In recent times, the media – particularly Kuensel, has been reporting on a brand new social malady called Goongtong – the apathetic case of abandoned households in the rural areas of Eastern dzongkhags. Other than arousing a mild sense of curiosity generated by the term itself, the tragedy that is Goontong does seem to have created much flutter among the authorities. If it did, there is no sign of it.
Goongtong is a term derived from the combination of two independent words: “Goong” meaning household, and “Tong” meaning empty: empty household. It is a form of human adaptation necessitated by changing conditions within the sphere of their traditional dwellings.
Unfortunately, it is a change that reflects an act of desperation, the forfeiture of the rights of the humans – to live peacefully and in comfort within the confines of their own habitat. The mass movement of human population from the villages to the urban centers and roadside shanties is the result of a society that is increasingly becoming unthinking and insensitive. It demonstrates the abject failure and utter indifference of the policy makers to be responsive to the changing realities in the remote villages. Clearly, this is proof that policy makers in Thimphu are far removed from the realities of the lot in whose name and cause they profess to make the rules and regulations.

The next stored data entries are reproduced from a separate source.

(* ===== verification/Node.v ===== *)
(** * What a running node can do to its state

    Every S3 handler (src/storage.rs), every internal request and every background task
    (src/main.rs) is built from the same few steps on a node: reads, metadata writes that
    leave block locations alone, storing or promoting a block, and reaping one.
    [NodeRelation] states which relations between states such steps keep; what is proved
    once here for any such relation holds for the whole node.  Two relations are given: the
    metadata store moves by calls of its methods ([ran]), so that the clusters of [Cluster]
    are clusters of running nodes, and the metadata never names a local block whose bytes
    are missing or wrong ([node_ok]). *)

From S2P Require Import Prelude Crates Clock Hashing Chunking Range Listing Policy Disk Tables Store.
From S2P Require Import FactLog Objects BlockStore GC Replication S3 Sync Internal Cluster.

(** ** Steps of a node *)

Section steps.
Context `{!Blake3, !Hex, !UuidCodec, !Json, !IterOrder}.

(** Methods that leave the block locations and the pending deletions alone, and the methods on
    pending deletions. *)
Definition quiet_op (o : op) : Prop :=
  match o with
  | OpInsertBlock _ _ _ | OpStoreLocalBlock _ _ _ | OpAddBlockLocation _ _ _ | OpDeleteLocalBlock _
  | OpApplyFact _ | OpSetCursor _ _ | OpAddPendingDeletion _ _ | OpRemovePendingDeletion _ => False
  | _ => True
  end.
Definition pending_op (o : op) : Prop :=
  match o with OpAddPendingDeletion _ _ | OpRemovePendingDeletion _ => True | _ => False end.
Definition notes (f : Store → Store) : Prop := ∀ s, ∃ t o, pending_op o ∧ f s = run_op s t o.
Definition quiet (f : Store → Store) : Prop := ∀ s, ∃ t o, quiet_op o ∧ f s = run_op s t o.
#[global] Instance quiet_op_dec o : Decision (quiet_op o).
Proof. destruct o; apply _. Defined.

Ltac by_op t o := intros s; exists t, (o s); split; [exact I|reflexivity].

Lemma quiet_enqueue t h : quiet (λ s, enqueue_replication s t h [local_location_id s]).
Proof. by_op t (λ s : Store, OpEnqueueReplication h [local_location_id s]). Qed.
Lemma quiet_dequeue h : quiet (λ s, dequeue_replication s h).
Proof. by_op 0 (λ _ : Store, OpDequeueReplication h). Qed.
Lemma quiet_defer t e : quiet (λ s, defer_replication s t e).
Proof. by_op t (λ _ : Store, OpDeferReplication e). Qed.
Lemma quiet_insert_object t b k bl size etag : quiet (λ s, insert_object s t b (compute_shard_id k) k bl size etag).
Proof. by_op t (λ _ : Store, OpInsertObject b k bl size etag). Qed.
Lemma quiet_delete_object t b k : quiet (λ s, Store.delete_object s t b k).
Proof. by_op t (λ _ : Store, OpDeleteObject b k). Qed.
Lemma notes_orphan h nb : notes (λ s, match add_pending_deletion s h nb with Ok s' => s' | Err _ => s end).
Proof. by_op 0 (λ _ : Store, OpAddPendingDeletion h nb). Qed.
Lemma notes_removal h : notes (λ s, remove_pending_deletion s h).
Proof. by_op 0 (λ _ : Store, OpRemovePendingDeletion h). Qed.
Lemma quiet_insert_multipart b u k : quiet (λ s, insert_multipart s b u k).
Proof. by_op 0 (λ _ : Store, OpInsertMultipart b u k). Qed.
Lemma quiet_delete_multipart b u : quiet (λ s, delete_multipart_upload s b u).
Proof. by_op 0 (λ _ : Store, OpDeleteMultipartUpload b u). Qed.
Lemma quiet_insert_part b u n bl size etag : quiet (λ s, insert_part s b u n bl size etag).
Proof. by_op 0 (λ _ : Store, OpInsertPart b u n bl size etag). Qed.
Lemma quiet_register t url : quiet (λ s, register_node s t url).
Proof. by_op t (λ _ : Store, OpRegisterNode url). Qed.
Lemma quiet_record_peer t id url : quiet (λ s, record_peer s t id url).
Proof. by_op t (λ _ : Store, OpRecordPeer id url). Qed.
Lemma quiet_create_user t a sk p : quiet (λ s, create_user s t a sk p).
Proof. by_op t (λ _ : Store, OpCreateUser a sk p). Qed.
Lemma quiet_set_offset off : quiet (λ s, with_clock s (set_offset (clock s) off)).
Proof. by_op 0 (λ _ : Store, OpSetOffset off). Qed.
End steps.
(* ===== verification/Peers.v ===== *)
(** * Calling peers (src/main.rs: [noise_connect], [noise_get_json], [noise_get_bytes],
    [noise_get_facts], [peer_link_failed], [peer_link_ok]; src/storage.rs: [noise_fetch_block])

    The client half of the traffic between sites.  Every step against the network (the TCP
    connection, the two handshakes, a response) ends after some time with some outcome, or
    never; the calls run such steps under their timeouts.  Time is in microseconds.  The
    theorems bound every call and connect block fetches to the endpoints that answer them. *)

From S2P Require Import Prelude Crates Clock Hashing Chunking Listing Policy Disk Tables Store.
From S2P Require Import FactLog BlockStore GC Replication S3 Sync Internal Sizes Cluster Node Deployment.

(** ** Steps and timeouts *)

(** A step of the network: the time it takes, if it ends, and its outcome. *)
Record step (A : Type) : Type := mkStep { takes : option N; ended : option A }.
Arguments mkStep {A} _ _.
Arguments takes {A} _.
Arguments ended {A} _.

Inductive phase : Type := Tcp | NoiseHandshake | HttpHandshake | Exchange.
Inductive rpc_error : Type :=
  | TimedOut (p : phase) | Broken (p : phase) | BadRequest | PeerReturned (s : StatusCode) | BadBody.

(** A call on the time passed so far; [None] when it waits forever. *)
Abbreviation call A := (io (option N) rpc_error A).

Definition await {A} (p : phase) (s : step A) : call A := λ now,
  (match ended s with Some a => Ok a | None => Err (Broken p) end,
   n ← now; d ← takes s; Some (n + d)%N).

(** [tokio::time::timeout]. *)
Definition timeout {A} (limit : N) (p : phase) (m : call A) : call A := λ now,
  match now with
  | None => (Err (TimedOut p), None)
  | Some n =>
      match m (Some n) with
      | (r, Some n') => if (n' - n <=? limit)%N then (r, Some n') else (Err (TimedOut p), Some (n + limit)%N)
      | (_, None) => (Err (TimedOut p), Some (n + limit)%N)
      end
  end.
Definition upload_part_copy (credentials : option string) (bucket key upload_id : string)
    (part_number : Z) (copy_source : CopySource) (copy_source_range : option string) : handler string :=
  do! authorize credentials "s3:PutObject" (Some bucket) (Some key);
  do! check_writable;
  let! uid := parse_upload_id upload_id in
  let! _k := upload_key bucket uid in
  let! ' (src_bucket, src_key) := source_of copy_source in
  let! ' (src_blocks, src_size, _) := find_object "Source object not found" src_bucket src_key in
  let! ' (start, end_) := copy_range copy_source_range src_size in
  let! sizes := internal (os_block_sizes src_blocks) in
  let! u := copy_slices (upload_ref bucket upload_id) start_upload src_blocks
              (slice_blocks_for_range sizes start end_) in
  let! u := finish_upload (upload_ref bucket upload_id) u in
  let etag := upload_etag u in
  do! internal (os_insert_part bucket uid part_number (block_hashes u) (total_size u) etag);
  ret (quoted etag).

Fixpoint assemble (ps : list part) (hashes : list bytes) (total : Z) (etags : bytes)
    : handler (list bytes * Z * bytes) :=
  match ps with
  | [] => ret (hashes, total, etags)
  | p :: ps' =>
      let! etag_bytes := or_message InternalError "Invalid part etag" (hex_decode (trim_quotes (part_etag p))) in
      assemble ps' (hashes ++ part_blocks p) (wrap_i64 (total + part_size p)) (etags ++ etag_bytes)
  end.

Definition complete_multipart_upload (credentials : option string) (bucket key upload_id : string)
    : handler string :=
  do! authorize credentials "s3:PutObject" (Some bucket) (Some key);
  let! uid := parse_upload_id upload_id in
  let! stored_key := upload_key bucket uid in
  if decide (stored_key ≠ key)
  then with_message InvalidRequest "Key in request does not match key for this upload" else
  let! ps := internal (os_list_parts bucket uid) in
  let! ' (hashes, total, etags) := assemble (sort_by part_le ps) [] 0 [] in
  let final_etag := hex_encode (md5 etags) +:+ "-" +:+ pretty (length hashes) in
  let shard_id := compute_shard_id key in
  do! release_blocks bucket key;
  do! for_each (λ h, do! quietly (bs_add_usage h (obj_ref bucket key));
                     quietly (bs_remove_reference h (upload_ref bucket upload_id))) hashes;
  do! internal (os_insert_object bucket shard_id key hashes total final_etag);
  do! internal (os_delete_multipart_upload bucket uid);
  ret (quoted final_etag).

Definition abort_multipart_upload (credentials : option string) (bucket key upload_id : string) : handler unit :=
  do! authorize credentials "s3:AbortMultipartUpload" (Some bucket) (Some key);
  let! uid := parse_upload_id upload_id in
  internal (os_delete_multipart_upload bucket uid).

Definition list_parts (credentials : option string) (bucket key upload_id : string)
    (part_number_marker : option string) (max_parts : option Z)
    : handler (list (Z * Z * string) * bool * option string) :=
  do! authorize credentials "s3:ListMultipartUploadParts" (Some bucket) (Some key);
  let! uid := parse_upload_id upload_id in
  let! _k := upload_key bucket uid in
  let! ps := internal (os_list_parts bucket uid) in
  let marker := default 0 (part_number_marker ≫= parse_i32) in
  let max_parts := page_limit max_parts in
  let filtered := filter (λ p, marker < part_number p) ps in
  let is_truncated := bool_decide (max_parts < length filtered)%nat in
  let result := (λ p, (part_number p, part_size p, quoted (part_etag p))) <$> take max_parts filtered in
  ret (result, is_truncated, if is_truncated then (λ p, pretty p.1.1) <$> last result else None).

Definition list_multipart_uploads (credentials : option string) (bucket : string)
    (prefix key_marker : option string) (max_uploads : option Z)
    : handler (option (list (string * string)) * bool * option string) :=
  do! authorize credentials "s3:ListBucketMultipartUploads" (Some bucket) None;
  let max_uploads := page_limit max_uploads in
  let! rows := internal (os_list_multipart_uploads bucket prefix key_marker max_uploads) in
  let is_truncated := bool_decide (max_uploads < length rows)%nat in
  let uploads := take max_uploads rows in
  ret (none_if_empty uploads, is_truncated, if is_truncated then fst <$> last uploads else None).
End handlers.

There are a number of other reasons but at the core of it, the problem of Goongtongs is caused mainly by, what the “educated” lot have grandiosely termed, “human-wildlife conflict”. Incredibly, the coinage “human-wildlife conflict” is a complete misnomer and a myth that has helped perpetuate the Goongtong malady. The fact that such a colossal misconception finds ready acceptance among the so-called “educated” lot is simply astounding. Is it possible that the country may be accruing some financial benefits from allowing this fallacy to be perpetuated, at the cost of the poor villagers? If not, how is it possible that the bureaucrats and the lawmakers and the environmentalists are doing nothing to contain this potentially dangerous situation to snowball into a disaster?
For anyone with a heart and a mind, it should be clearly evident that the case is not that of human-wildlife conflict. It does not exist. In fact it is a complete walkover – by the wild animals. They come, they plunder, they vandalise and they walk away – scot-free! If the villagers respond, they are fined and penalised. So where is the conflict? A conflict situation arises when two parties have the freedom and the right to react to other’s acts of aggression. The situation in the villages is that the humans are the passive watchers while the wild animals have a field day. Clanging empty tin cans and nightlong vigils and ingenious means of warding off the wildlife has not helped – leaving the villagers only one way out: to accept defeat and abandon farming as a means of livelihood.
As a result of the unchecked increase in the population of wildlife, an imbalance has been created – primarily because our laws give complete protection to the wildlife.
A good conservation policy aims at maintaining a balance, an equilibrium – because we know that when the balance is tipped in favour of one or the other, chaos follows. That is why there is a term known as “culling”. It cannot be that the humans have begun to encroach into the habitats of the wildlife – not in Bhutan. Records do not suggest such a scenario. In fact the reverse is true – the wildlife is now on the verge of taking over human habitat. They have begun to prey on the crops of the humans – because they represent easy pickings.
The wildlife are picking up a dangerous habit – that of feeding off the crops of the humans. Over time, there is a real danger that they may lose their natural instinct to hunt for food. Instead they may become habitual foragers in the fields of the humans – thereby proliferating the incidences of Goongtongs – mostly in the Eastern part of the country.
The government and the concerned agencies need to revisit its laws and Acts that have so far given complete and total protection to the animals – thereby upsetting the rules of co-habitation between humans and animals. Certain rules and laws may have been necessary during the time they were promulgated. However, we are now dealing with a situation that is no longer the same. All rules must undergo change – to suite a given situation. They must be appropriate.
If annual migrations of rural population out of their homes and villages are to be halted, one of the things we must do is to review and amend the laws that give animals primacy over humans. Let us give the poor villagers a fighting chance. If we don’t, the consequences can be too costly for the country.